(Bloomberg) -- U.S. Steel Corp. is asking the U.S. government to ban unfairly traded Chinese steel imports, alleging producers stole the fruits of decades of research in a 2010 hacking attack.
If successful, the petition will block carbon and alloy steel produced in China from entering the U.S. Most critically, it will prevent those who allegedly stole U.S. Steel’s intellectual property from making billions of dollars from decades of research. The International Trade Commission has 30 days to decide whether to initiate a case.
When the charges were announced two years ago, the Chinese government denied engaging in espionage and said it would suspend participation in a U.S.-China cyber working group. China’s embassy in the U.S. and the Ministry of Commerce in Beijing didn’t immediately respond to requests for comment.
“They’ve already tried to take over our present,” said Debbie Shon, an attorney at Quinn Emanuel in Washington, which is representing U.S. Steel in the petition. The case is intended to prevent them from “trying to capture our future.”
U.S. Steel Chief Executive Officer Mario Longhi filed a petition under a section of the U.S. Tariff Act that hasn’t been used by a steel company since 1978 and protects domestic companies from patent infringement and theft of intellectual property. The Pittsburgh-based company also accuses the 11 Chinese steelmakers of anti-competitive pricing and unlawfully sending shipments through intermediate countries to skirt U.S. restrictions.

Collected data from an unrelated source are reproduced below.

(* ===== verification/Concurrent.v ===== *)
(** * Interleaved calls and the past

    The life of a state whose calls run among others, between whose statements
    again others run. There is one order of the moments at which all these calls
    happen, those served and those of the others, in which every answer tells
    the truth about the answers before it: the theorems of History.v without the
    assumption that calls come one after the other. *)
From S2P Require Import Prelude Past GoStrings GoEncoding GoTime IntegratorApi Grpc BePb Attestation RosterPb Store.
From S2P Require Import StoreInv Platform Backend BackendSteps AdminApi AdminProps Replies Registry RegistryRefine Standalone StandaloneProps Lifetime History.
From stdpp Require Import functions.
Open Scope Z_scope.

Notation event := (call * answered)%type.

(** ** Moments *)
Section moments.
Context `{Platform} `{Crypto} `{JwtLib} `{!KeyLib} `{RosterPb}.
Implicit Types (R : Registry).

(** A phase of an answered call. *)
Definition moment : Type := event * nat.
Definition at_moment (m : moment) (R R' : Registry) : Prop :=
  match phases m.1.1 m.1.2 !! m.2 with Some P => P R R' | None => False end.
Definition happens : Registry -> list moment -> Registry -> Prop := told at_moment.
Definition moments_from (e : event) (k n : nat) : list moment := (fun k => (e, k)) <$> seq k n.
Definition moments_of (e : event) : list moment := moments_from e 0 (length (phases e.1 e.2)).

Lemma reads_proper (P : Registry -> Prop) :
  Proper ((≡) ==> iff) P -> Proper ((≡) ==> (≡) ==> iff) (reads P).
Proof. intros HP R1 R2 HR S1 S2 HS. unfold reads. by rewrite (HP _ _ HR), HR, HS. Qed.
Lemma moves_proper (f : Registry -> Registry) :
  Proper ((≡) ==> (≡)) f -> Proper ((≡) ==> (≡) ==> iff) (fun R R' => R' ≡ f R).
Proof. intros Hf R1 R2 HR S1 S2 HS. by rewrite HR, HS. Qed.
Lemma phases_proper c a : Forall (Proper ((≡) ==> (≡) ==> iff)) (phases c a).
Proof.
  assert (Forall (Proper ((≡) ==> (≡) ==> iff)) [fun R R' => explained R c a /\ observes c a R R']) as Hone.
  { apply Forall_singleton. intros R1 R2 HR S1 S2 HS. by rewrite HR, HS. }
  destruct c as [b r|online header r], a as [a|[p|e]]; try exact Hone; try (by destruct r; exact Hone).
  destruct r; try exact Hone; [destruct p; try exact Hone|..]; clear Hone; cbn [phases];
    repeat apply Forall_cons_2; try apply Forall_nil_2.
  - apply reads_proper. intros R1 R2 (Hl & _). by rewrite Hl.
  - apply reads_proper. intros R1 R2 HR. split; by apply lists_members_equiv.
  - apply moves_proper. apply _.
  - apply moves_proper. apply _.
  - apply reads_proper. intros R1 R2 (Hl & _). by setoid_rewrite Hl.
  - apply moves_proper. apply _.
  - apply moves_proper, in_group_proper. intros cg R1 R2 HR. destruct HR as (Hl & Hrest).
    rewrite Hl. destruct (r_live R2 cg); by rewrite (conj Hl Hrest : R1 ≡ R2).
  - apply reads_proper. intros R1 R2 (Hl & Hr & _). setoid_rewrite Hl. by setoid_rewrite Hr.
  - intros R1 R2 HR S1 S2 HS. pose proof HR as (_ & _ & _ & Hm). setoid_rewrite Hm. setoid_rewrite HR. by setoid_rewrite HS.
Qed.
#[export] Instance at_moment_proper m : Proper ((≡) ==> (≡) ==> iff) (at_moment m).
Proof.
  unfold at_moment. pose proof (phases_proper m.1.1 m.1.2) as Hp.
  destruct (phases m.1.1 m.1.2 !! m.2) as [P|] eqn:HP; [|by intros ??????].
  exact (proj1 (Forall_lookup _ _) Hp _ _ HP).
Qed.

(** ** Others who make calls *)

(** What the others do to the registry happens at moments of calls that satisfy
    [made]. *)
Definition between (made : event -> Prop) (R R' : Registry) : Prop :=
  exists ts, happens R ts R' /\ Forall (fun m => made m.1) ts.
Class Makes (O : Others) (made : event -> Prop) := meanwhile_between :
  forall w, wf_db canonical_id (db w) -> between made (abs (db w)) (abs (db (meanwhile w))).
#[export] Instance alone_makes : Makes alone (fun _ => False).
Proof. intros w _. exists []. split; [by apply told_nil|done]. Qed.
#[export] Instance between_preorder made : PreOrder (between made).
Proof.
  split.
  - intros R. exists []. split; [by apply told_nil|done].
  - intros R1 R2 R3 (ts1 & H1' & Hm1) (ts2 & H2' & Hm2). exists (ts1 ++ ts2).
    split; [by eapply (told_app _ at_moment_proper)|by apply Forall_app].
Qed.

(** The phases of a call among others are its moments among theirs. *)
Lemma phased_happens made c a k ps R R' :
  drop k (phases c a) = ps -> phased (between made) ps R R' ->
  exists ts ms, merges (moments_from (c, a) k (length ps)) ts ms /\ happens R ms R' /\
    Forall (fun m => made m.1) ts.
Proof.
  intros Hps Hp. revert k Hps. induction Hp as [R R' (ts & Hts & Hm)|P ps R R1 R2 R' (ts & Hts & Hm) HP _ IH]; intros k Hps.
  - exists ts, ts. split_and!; [apply merges_rights|done..].
  - assert (phases c a !! k = Some P /\ drop (S k) (phases c a) = ps) as [Hk Hdrop].
    { split.
      - pose proof (lookup_drop (phases c a) k 0) as Hd. rewrite Hps, Nat.add_0_r in Hd. by rewrite <-Hd.
      - by rewrite <-Nat.add_1_r, <-drop_drop, Hps. }
    destruct (IH (S k) Hdrop) as (ts' & ms & Hmerge & Hh & Hm').
    exists (ts ++ ts'), (ts ++ ((c, a), k) :: ms). split_and!.
    + cbn [length]. change (moments_from (c, a) k (S (length ps))) with ([] ++ ((c, a), k) :: moments_from (c, a) (S k) (length ps)).
      apply merges_app; [apply merges_rights|by constructor].
    + eapply (told_app _ at_moment_proper); [exact Hts|]. eapply told_cons; [|exact Hh].
      unfold at_moment, phase in *. cbn [fst snd]. by rewrite Hk.
    + by apply Forall_app.
Qed.

Section among.
Context {Oth : Others} `{!Lawful Oth} (made : event -> Prop) `{!Makes Oth made}.

Lemma answer_happens c w : wf_db canonical_id (db w) ->
  let '(w', a) := answer_call w c in
  exists ts ms, merges (moments_of (c, a)) ts ms /\ happens (abs (db w)) ms (abs (db w')) /\
    Forall (fun m => made m.1) ts.
Proof.
  intros Hwf. assert (runs (between made) c) as Hruns.
  { apply call_runs; [apply _|]. intros w0 Hw0. by apply meanwhile_between. }
  specialize (Hruns w Hwf). destruct (answer_call w c) as [w' a].
  by apply (phased_happens made c a 0 (phases c a)).
Qed.
Lemma dialogue_happens cs w : wf_db canonical_id (db w) ->
  let '(w', tr) := dialogue w cs in
  exists ts ms, merges (tr ≫= moments_of) ts ms /\ happens (abs (db w)) ms (abs (db w')) /\
    Forall (fun m => made m.1) ts.
Proof.
  revert w. induction cs as [|c cs IH]; intros w Hwf.
  { exists [], []. split_and!; [constructor|by apply told_nil|done]. }
  cbn [dialogue]. pose proof (answer_call_wf w c Hwf) as Hwf1.
  pose proof (answer_happens c w Hwf) as Hc. destruct (answer_call w c) as [w1 a].
  destruct Hc as (ts1 & ms1 & Hm1 & Hh1 & Hd1). specialize (IH w1 Hwf1).
  destruct (dialogue w1 cs) as [w' tr]. destruct IH as (ts2 & ms2 & Hm2 & Hh2 & Hd2).
  exists (ts1 ++ ts2), (ms1 ++ ms2). split_and!; [by apply merges_app| |by apply Forall_app].
  by eapply (told_app _ at_moment_proper).
Qed.
End among.

(** Others who make whole calls, among others who do. *)
Definition crowd_made (calls : nat -> list call) (e : event) : Prop :=
  exists n t w, e.1 ∈ calls t /\ e.2 = snd (@answer_call _ (crowd n calls) _ _ _ w e.1).
Lemma dialogue_answers {Oth : Others} cs w :
  Forall (fun e => exists w, e.1 ∈ cs /\ e.2 = snd (answer_call w e.1)) (snd (dialogue w cs)).
Proof.
  revert w. induction cs as [|c cs IH]; intros w; [done|]. cbn [dialogue].
  destruct (answer_call w c) as [w1 a] eqn:Ha. specialize (IH w1). destruct (dialogue w1 cs) as [w' tr]. cbn in *.
  constructor; [exists w; cbn [fst snd]; rewrite Ha; split; [by left|done]|].
  eapply list.Forall_impl; [exact IH|]. intros e (w2 & Hin & He). exists w2. split; [by right|done].
Qed.
#[export] Instance crowd_makes n calls : Makes (crowd n calls) (crowd_made calls).
Proof.
  induction n as [|n IH]; intros w Hwf; [reflexivity|].
  pose proof (@dialogue_happens (crowd n calls) _ (crowd_made calls) IH (calls (tick w)) w Hwf) as Hd.
  pose proof (@dialogue_answers (crowd n calls) (calls (tick w)) w) as Ha.
  pose proof (@dialogue_run _ _ _ _ (crowd n calls) (calls (tick w)) w) as Hrun.
  unfold meanwhile. cbn [crowd]. rewrite <-Hrun.
  destruct (@dialogue _ (crowd n calls) _ _ _ w (calls (tick w))) as [w' tr]. cbn [fst snd] in *.
  destruct Hd as (ts & ms & Hmerge & Hh & Hm). exists ms. split; [done|]. apply list.Forall_forall.
  intros m [Hin|Hin]%(merges_elem _ _ _ _ Hmerge); [|exact (proj1 (list.Forall_forall _ _) Hm m Hin)].
  apply list_elem_of_bind in Hin as (e & Hmem & He). eapply list.Forall_forall in Ha as (w0 & Hc & Hans); [|exact He].
  apply list_elem_of_fmap in Hmem as (k & -> & _). by exists n, (tick w), w0.
Qed.

(** ** The life of a state among others *)
Lemma life_happens {Oth : Others} `{!Lawful Oth} made `{!Makes Oth made} ss w : wf_db canonical_id (db w) ->
  let '(w', tr) := life w ss in
  exists ts ms, merges (tr ≫= moments_of) ts ms /\ happens (abs (db w)) ms (abs (db w')) /\
    Forall (fun m => made m.1) ts.
Proof.
  revert w. induction ss as [|[path cs] ss IH]; intros w Hwf.
  { exists [], []. split_and!; [constructor|by apply told_nil|done]. }
  cbn. assert (wf_db canonical_id (db (fst (Open path w)))) as Hwf1 by (eapply steps_good; [apply steps_Open|done]).
  destruct (Open_rows path w) as [Hg Hn]. unfold serve_session. cbn.
  destruct (Open path w) as [w1 [st|e]]; cbn in Hwf1, Hg, Hn; rewrite <-(abs_frame _ _ Hg Hn).
  - pose proof (dialogue_happens made cs w1 Hwf1) as Hd.
    pose proof (dialogue_wf cs w1 Hwf1) as Hwf2.
    destruct (dialogue w1 cs) as [w2 tr1]. destruct Hd as (ts1 & ms1 & Hm1 & Hh1 & Hd1). cbn in Hwf2.
    specialize (IH w2 Hwf2). destruct (life w2 ss) as [w3 tr2]. destruct IH as (ts2 & ms2 & Hm2 & Hh2 & Hd2).
    exists (ts1 ++ ts2), (ms1 ++ ms2). rewrite bind_app. split_and!; [by apply merges_app| |by apply Forall_app].
    by eapply (told_app _ at_moment_proper).
  - specialize (IH w1 Hwf1). by destruct (life w1 ss).
Qed.
End moments.

(** ** What moments announce *)
Section announced.
Context `{Platform} `{Crypto} `{JwtLib} `{!KeyLib} `{RosterPb}.
Implicit Types (R : Registry) (m : moment) (e : event).

(** The phase in which a call removes nodes, and that in which it writes the roster. *)
Definition removal_phase (e : event) : nat :=
  match e.1 with
  | Admin _ _ (ResetConnectivityGroup _) | Admin _ _ (DeleteNode _ _) => 1
  | _ => 0
  end.
Definition write_phase (e : event) : nat :=
  match e.1 with Admin _ _ (ResetConnectivityGroup _) => 2 | _ => 0 end.
Definition removes_at (cg : string) (n : Z) (m : moment) : Prop :=
  removes cg n m.1 /\ m.2 = removal_phase m.1.
Definition may_remove_at (cg : string) (n : Z) (m : moment) : Prop :=
  removes_at cg n m \/ swept m.1.1 m.1.2 = Some cg.
Definition write_at (cg : string) (m : moment) : option (string * Z) :=
  if decide (m.2 = write_phase m.1) then roster_write cg m.1 else None.
Definition registers_at (cg : string) (n : Z) (hash : string) (m : moment) : Prop := registers_as cg n hash m.1.
Definition registration_at (cg : string) (m : moment) : bool := registration_in cg m.1.

(** A moment of a call that has only one, one at which a call reads, or one at
    which it does a part of what it announces. *)
Definition whole (m : moment) R R1 : Prop :=
  m.2 = 0%nat /\ answers m.1 R R1 /\
  (forall cg n, removes cg n m.1 -> removal_phase m.1 = 0%nat) /\
  (forall cg x, roster_write cg m.1 = Some x -> write_phase m.1 = 0%nat).
Definition partial (e : event) : Prop :=
  (forall cg n h, ~ registers_as cg n h e) /\ (forall cg, registration_in cg e = false) /\ swept e.1 e.2 = None.
Definition part (m : moment) R R1 : Prop :=
  (R1 ≡ R /\ (forall cg n, ~ removes_at cg n m) /\ (forall cg, write_at cg m = None)) \/
  (exists cg, R1 ≡ expel_all cg R /\ (forall cg' n, removes_at cg' n m <-> cg' = cg) /\
     (forall cg, write_at cg m = None)) \/
  (exists cg n, R1 ≡ expel cg n R /\ (forall cg' n', removes_at cg' n' m <-> cg' = cg /\ n' = n) /\
     (forall cg, write_at cg m = None)) \/
  (exists cg, R1 ≡ close_group cg R /\ (forall cg n, ~ removes_at cg n m) /\ (forall cg, write_at cg m = None)) \/
  (exists cg, R1 ≡ (if r_live R cg then set_roster cg "" 0 R else R) /\ (forall cg n, ~ removes_at cg n m) /\
     forall cg', write_at cg' m = if decide (cg' = cg) then Some ("", 0) else None).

If successful, the complaint will block shipments from any company that used stolen information to produce steel, leaving the Chinese producers to prove that shipments are legal, according to the complaint filed with the ITC on Tuesday. Under other methods such as trade cases, domestic producers must demonstrate that shipments violate trade law.
So-called 337 cases, known for the section of the trade law they seek relief under, are more commonly used for medical devices and technology. This year, such cases have been filed regarding hoverboards, cervical collars and smart watches, for example.
By using this provision of trade law to seek relief, U.S. Steel hopes to persuade the commission to bar the targeted products from the U.S., providing more immediate relief than the tariffs and quotas afforded by trade cases or other emergency administrative remedies.
In 2014, the Justice Department accused five Chinese military officials of stealing trade secrets through cyber-espionage, taking jobs and innovation from U.S. companies including U.S. Steel, Alcoa Inc., and Allegheny Technologies Inc. as well as the United Steelworkers union. U.S. Steel claims that in this attack, information representing decades of research in creating the next generation of high-strength steel was taken and reproduced in China.
“They couldn’t figure out how to move to the next level,” Shon said. “After the hack they were able to.”
The petition follows a surge in imported steel which domestic metal producers including U.S. Steel, Nucor Corp. and AK Steel Holding Corp. have called unfair and damaging. The Commerce Department has found that companies in countries including China, the biggest producer and consumer of steel, and Brazil, the biggest exporter of some products to the U.S., have dumped steel, imposing duties as high as 266 percent in the case of China.
Before working at Quinn Emanuel, Shon was vice president of international trade and global public policy at U.S. Steel.